I grinned at her. “I think you and I are probably the only ones who think data is exciting.”

“You get to wear that dress to work, and those shoes, darlin’, are fabulous. Any job you get to dress like that has to be exciting,” she returned.

“Gotta say, it’s a knockout of a dress,” Dave muttered.

Johnny made a noise in his throat that was muted and low, but it was the kind I’d only heard when he was in bed with me.

This so surprised me, my head floated around to look at him but I was arrested in this endeavor when Margot asked, “Now you said you were new to town. Where did you come to us from?”

“The city,” I shared.

“So not far,” she replied.

I shook my head. “No.”

“I bet you like it out here better than there. All that dirt and noise and graffiti, and all those people,” she stated, like people meant muddy, stinky livestock and she might eat beef, but she had no interest in how it came to be on her plate.

“I do.” I nodded. “I have some land, and I can have my horses close and my dogs love it and it’s calm and quiet. So yes. I very much like it here.”

Her eyes slid toward Johnny when I mentioned my horses and dogs but came back to me before I finished.

“You got kin close?” Dave asked and I looked to him. “Said you lost your momma, child, but hope you got blood around.”

“I have a sister but she got married and moved south. She’s about a five-hour drive away so not too far but a lot farther than I like it. We’re close but now it’s more, after she had my nephew.”

“Ooo, a nephew, lovely. How old is he?” Margot queried.

I looked down to my clutch and pulled out my phone, answering, “He’s seven months now. He’s adorable. His name is Brooklyn.” I came up with my phone. “I call him Brooks.”

“I’d call him Brooks too,” Margot murmured delicately, sharing while not sharing she disapproved of my nephew’s name.

I turned on my phone, went to All Photos and found a picture of Brooks that I took.

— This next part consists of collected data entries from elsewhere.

(** X24. Removing a Mac App Store app runs nothing: mas has no uninstall,
    so the backend prints a warning and reports success. The command
    therefore returns normally with the world as it was and, in a real
    run, still takes the name out of the section that declares it. *)
Theorem mas_removal_only_edits_manifest
    (name : string) (env : option string) (dry_run keep_in_manifest : bool)
    (s : machine) (document : option raw_manifest) :
  files s !! manifest_path env = Some document →
  is_available MasManager (os s) = true →
  let run := remove name (Some "mas") env dry_run keep_in_manifest in
  let raw_data := default empty_manifest document in
  result run s = Ret tt
  ∧ os (final run s) = os s
  ∧ command_lines (emitted run s) = []
  ∧ Print "  [yellow]Warning:[/] mas cannot uninstall apps. Remove via Finder or Launchpad."
    ∈ emitted run s
  ∧ files (final run s)
    = (if dry_run then files s
       else match _find_package_manifest_type name (flatten raw_data) with
            | Some manifest_type =>
                <[manifest_path env :=
                    Some (_update_raw_manifest raw_data manifest_type name "remove")]>
                  (files s)
            | None => files s
            end).
Proof.
  intros Hfile Hav run raw_data.
  assert (∃ text, ∀ s0, _print_header "Removing" "mas" [name] s0
                        = (Ret tt, log s0 [Print text])) as [text Hhead].
  { eexists. intros s0. unfold _print_header. cbn [dict_get MANAGERS length].
    reflexivity. }
  set (warning := Print "  [yellow]Warning:[/] mas cannot uninstall apps. Remove via Finder or Launchpad.").
  assert (∃ evs F,
            run s = (Ret tt, {| os := os s; files := F; trace := trace s ++ evs |})
            ∧ command_lines evs = [] ∧ warning ∈ evs
            ∧ F = (if dry_run then files s
                   else match _find_package_manifest_type name (flatten raw_data) with
                        | Some manifest_type =>
                            <[manifest_path env :=
                                Some (_update_raw_manifest raw_data manifest_type
                                                           name "remove")]>
                              (files s)
                        | None => files s
                        end))
    as (evs & F & Hrun & Hlines & Hwarn & HF).
  { subst run. unfold remove.
    rewrite (bind_run _ _ _ _ _ (load_manifest_found env s document Hfile)).
    fold raw_data. rewrite (bind_run _ _ s "mas" s) by done.
    assert (∀ s0, os s0 = os s →
              remove_standard "mas" name dry_run (flatten raw_data) raw_data
                              (manifest_path env) s0
              = (if dry_run then ret tt
                 else match _find_package_manifest_type name (flatten raw_data) with
                      | Some manifest_type =>
                          _save_manifest
                            (_update_raw_manifest raw_data manifest_type name "remove")
                            (manifest_path env);;
                          print ("[dim]Removed from manifest:[/] " +:+ manifest_path env)
                      | None => ret tt
                      end)
                  (log s0 [Print text; warning; Print ("[green]✓[/] " +:+ "Done")]))
      as Hstd.
    { intros s0 Hs0. unfold remove_standard.
      rewrite (bind_run _ _ _ _ _ (Hhead s0)).
      rewrite (bind_run _ _ _ _ _
                 (get_manager_found "mas" MasManager (log s0 [Print text]) eq_refl
                    ltac:(by cbn [os log]; rewrite Hs0))).
      cbn [manager_remove]. unfold _print_success.
      rewrite (bind_run _ _ _ _ _ (bind_run _ _ _ _ _ (print_run _ _))).
      cbn [success]. rewrite (bind_run _ _ _ _ _ (print_run _ _)).
      rewrite !log_log. cbn [app]. destruct dry_run; [done|]. cbn [negb].
      destruct (_find_package_manifest_type name (flatten raw_data))
        as [manifest_type|] eqn:Hfound; [|done].
      by rewrite (manifest_type_truthy _ _ _ Hfound). }
    rewrite decide_False by done.
    destruct dry_run.
    - cbn [dry_run_banner]. rewrite (bind_run _ _ s tt
                 (log s [PrintPanel "[yellow]DRY RUN[/] - No changes will be made"
                                    "yellow"])) by done.
      rewrite Hstd by done. rewrite log_log. eexists _, _. split; [done|].
      split; [done|]. split; [|done]. cbn [app]. rewrite !elem_of_cons. auto.
    - cbn [dry_run_banner]. rewrite (bind_run _ _ s tt s) by done.
      rewrite Hstd by done.
      destruct (_find_package_manifest_type name (flatten raw_data)) as [manifest_type|].
      + unfold _save_manifest, write_file, bind, print, emit, log. cbn [os files trace].
        rewrite <- !app_assoc. cbn [app].
        eexists _, _. split; [reflexivity|].
        split; [done|]. split; [|done]. rewrite !elem_of_cons. auto.
      + eexists _, _. split; [done|]. split; [done|]. split; [|done].
        rewrite !elem_of_cons. auto. }
  destruct (run_emitted run s _ _ _ _ Hrun) as (-> & -> & -> & ->). by subst F.
Qed.
End run_facts.

(** ** Bootstrap *)

Section bootstrap_facts.
Context `{Host}.

Lemma bootstrap_all_available dry_run managers s :
  forallb (λ item, is_available item.2 (os s)) managers = true →
  ∃ evs, bootstrap_all dry_run managers s = (Ret tt, log s evs) ∧ Forall is_output evs.
Proof.
  revert s. induction managers as [|[mgr_name manager] managers IH]; intros s Hall.
  - exists []. by rewrite log_nil.
  - cbn [forallb snd] in Hall. apply andb_true_iff in Hall as [Hav Hall].
    cbn [bootstrap_all]. unfold bind at 1 2, ask at 1. rewrite Hav. rewrite print_run.
    destruct (IH (log s [Print ("[green]✓[/] " +:+ mgr_name +:+ " ("
                                +:+ mgr_tool manager +:+ ")")]) Hall)
      as (evs & -> & Hevs).
    rewrite log_log. eexists. split; [done|]. by constructor.
Qed.

Lemma bootable_available manager name s :
  forallb (λ item, is_available item.2 (os s)) bootable = true →
  dict_get name MANAGERS = Some manager →
  install_cmds manager ≠ [] →
  is_available manager (os s) = true.
Proof.
  intros Hall Hreg Hcmds. rewrite forallb_forall in Hall.
  apply (Hall (name, manager)). apply list_elem_of_In. unfold bootable.
  apply filter_elem_of. split; [by apply dict_get_elem|].
  cbn [snd]. by destruct (install_cmds manager).
Qed.

(** X25. [bootstrap] installs only what is absent: when the tool of every
    bootable manager (conda, python, rust, mas, bun) is on the PATH, it
    runs nothing, for one manager or for all and in a real run as in a
    dry one; it only prints, and without a name it returns normally. *)
Theorem bootstrap_leaves_available_managers_alone
    (name : option string) (dry_run : bool) (s : machine) :
  forallb (λ item, is_available item.2 (os s)) bootable = true →
  let run := bootstrap name dry_run in
  os (final run s) = os s
  ∧ files (final run s) = files s
  ∧ Forall is_output (emitted run s)
  ∧ (truthy_opt name = false → result run s = Ret tt).
Proof.
  intros Hall run.
  assert (∃ o evs, run s = (o, log s evs) ∧ Forall is_output evs
                   ∧ (truthy_opt name = false → o = Ret tt))
    as (o & evs & Hrun & Hevs & Ho).
  { subst run. unfold bootstrap.
    assert (∃ evs0, (if dry_run
                     then print ("[dim]Dry run mode - no changes will be made[/]" +:+ nl)
                     else ret tt) s = (Ret tt, log s evs0)
                    ∧ Forall is_output evs0) as (evs0 & Hfirst & Hevs0).
    { destruct dry_run; [by eexists [_]; repeat constructor|].
      exists []. by rewrite log_nil. }
    rewrite (bind_run _ _ _ _ _ Hfirst).
    destruct (truthy_opt name).
    - unfold bootstrap_one.
      destruct (dict_get (default "" name) MANAGERS) as [manager|] eqn:Hreg.
      + destruct (install_cmds manager) as [|cmd cmds] eqn:Hcmds.
        * eexists _, (evs0 ++ [_]). rewrite <- log_log. split; [done|].
          split; [|done]. apply Forall_app. split; [done|]. by repeat constructor.
        * unfold bind at 1, ask at 1. change (os (log s evs0)) with (os s).
          rewrite (bootable_available manager (default "" name) s Hall Hreg)
            by (by rewrite Hcmds).
          eexists _, (evs0 ++ [_]). rewrite <- log_log. split; [done|].
          split; [|done]. apply Forall_app. split; [done|]. by repeat constructor.
      + rewrite !(bind_run _ _ _ _ _ (print_run _ _)), !log_log.
        eexists _, _. split; [reflexivity|].
        split; [|done]. apply Forall_app. split; [done|]. by repeat constructor.
    - rewrite (bind_run _ _ _ _ _ (print_run _ _)). rewrite log_log.
      destruct (bootstrap_all_available dry_run bootable
                  (log s (evs0 ++ [Print ("[bold]Bootstrapping package managers...[/]"
                                          +:+ nl)])) Hall)
        as (evs & -> & Hevs).
      rewrite log_log. eexists _, _. split; [done|]. split; [|done].
      apply Forall_app. split; [|done]. apply Forall_app. split; [done|].
      by repeat constructor. }
  destruct (run_emitted run s o (os s) (files s) evs Hrun) as (-> & -> & -> & ->).
  done.
Qed.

I turned it around to show Margot.

“That’s him a few months ago. I’ll have to pull up Addie’s texts to get one that’s more recent. But I love that photo. It’s my favorite of him. He’s been a goof since birth and he’s being a goof in that picture.”

He was, giggling so much his chubby pink cheeks took over his eyes so all he looked like was pink cheeks, pink mouth, pink gums and blond baby fuzz.

Her shimmery-bronze tipped fingers came out and snatched my phone out of my hand.

“My, oh my, look at this child. He’s adorable.” Her head turned to Dave. “David, my love, find a waiter and get me a martini. I don’t know what’s taking them so long but Izzy is going to get a bad impression of The Star if they don’t sort themselves out.” She looked back to my phone and went on like she hadn’t interrupted her compliments to my nephew by giving her husband another order. “You could just eat him up with a spoon,” she cooed.